# Data under study
(* ===== verification/HistoryClients.v ===== *)
(** history/historyLogRpcClient.ts and history/historyBlameRpcClient.ts. *)

From Stdlib Require Import ZArith String List Ascii.
From stdpp Require Import base option list strings.
From S2P Require Import Prelude JsString JsMap JsValue JsBase64 StatusTypes StatusWire OperationTypes RpcClient.

Local Open Scope string_scope.

Module HistoryLogRpcClient.

Definition MAX_HISTORY_LIMIT : Z := 500.
Inductive HistoryTristate := TriTrue | TriFalse | TriUnknown.

Record ValidatedHistoryLogRequest := {
  req_repositoryId : string; req_epoch : Z; req_path : string;
  req_startRevision : js_value; req_endRevision : js_value; req_limit : Z;
  req_discoverChangedPaths : bool; req_strictNodeHistory : bool; req_includeMergedRevisions : bool;
}.
Record HistoryChangedPath := {
  changed_path : string; changed_action : string; copyFromPath : option string; copyFromRevision : option Z;
  changed_nodeKind : string; textModified : HistoryTristate; propertiesModified : HistoryTristate;
}.
Record HistoryLogEntry := {
  entry_revision : Z; entry_author : option string; entry_date : option string; entry_message : option string;
  changedPaths : list HistoryChangedPath; hasChildren : bool; nonInheritable : bool; subtractiveMerge : bool;
}.
Record HistoryLog := {
  log_repositoryId : string; log_epoch : Z; log_path : string; log_startRevision : string; log_endRevision : string;
  log_limit : Z; log_entries : list HistoryLogEntry; log_source : string;
}.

# Aim of the task
Reproduce the whole of the records exactly, so that no line differs from the source above.

# Result
(* ===== verification/HistoryClients.v ===== *)
(** history/historyLogRpcClient.ts and history/historyBlameRpcClient.ts. *)

From Stdlib Require Import ZArith String List Ascii.
From stdpp Require Import base option list strings.
From S2P Require Import Prelude JsString JsMap JsValue JsBase64 StatusTypes StatusWire OperationTypes RpcClient.

Local Open Scope string_scope.

Module HistoryLogRpcClient.

Definition MAX_HISTORY_LIMIT : Z := 500.
Inductive HistoryTristate := TriTrue | TriFalse | TriUnknown.

Record ValidatedHistoryLogRequest := {
  req_repositoryId : string; req_epoch : Z; req_path : string;
  req_startRevision : js_value; req_endRevision : js_value; req_limit : Z;
  req_discoverChangedPaths : bool; req_strictNodeHistory : bool; req_includeMergedRevisions : bool;
}.
Record HistoryChangedPath := {
  changed_path : string; changed_action : string; copyFromPath : option string; copyFromRevision : option Z;
  changed_nodeKind : string; textModified : HistoryTristate; propertiesModified : HistoryTristate;
}.
Record HistoryLogEntry := {
  entry_revision : Z; entry_author : option string; entry_date : option string; entry_message : option string;
  changedPaths : list HistoryChangedPath; hasChildren : bool; nonInheritable : bool; subtractiveMerge : bool;
}.
Record HistoryLog := {
  log_repositoryId : string; log_epoch : Z; log_path : string; log_startRevision : string; log_endRevision : string;
  log_limit : Z; log_entries : list HistoryLogEntry; log_source : string;
}.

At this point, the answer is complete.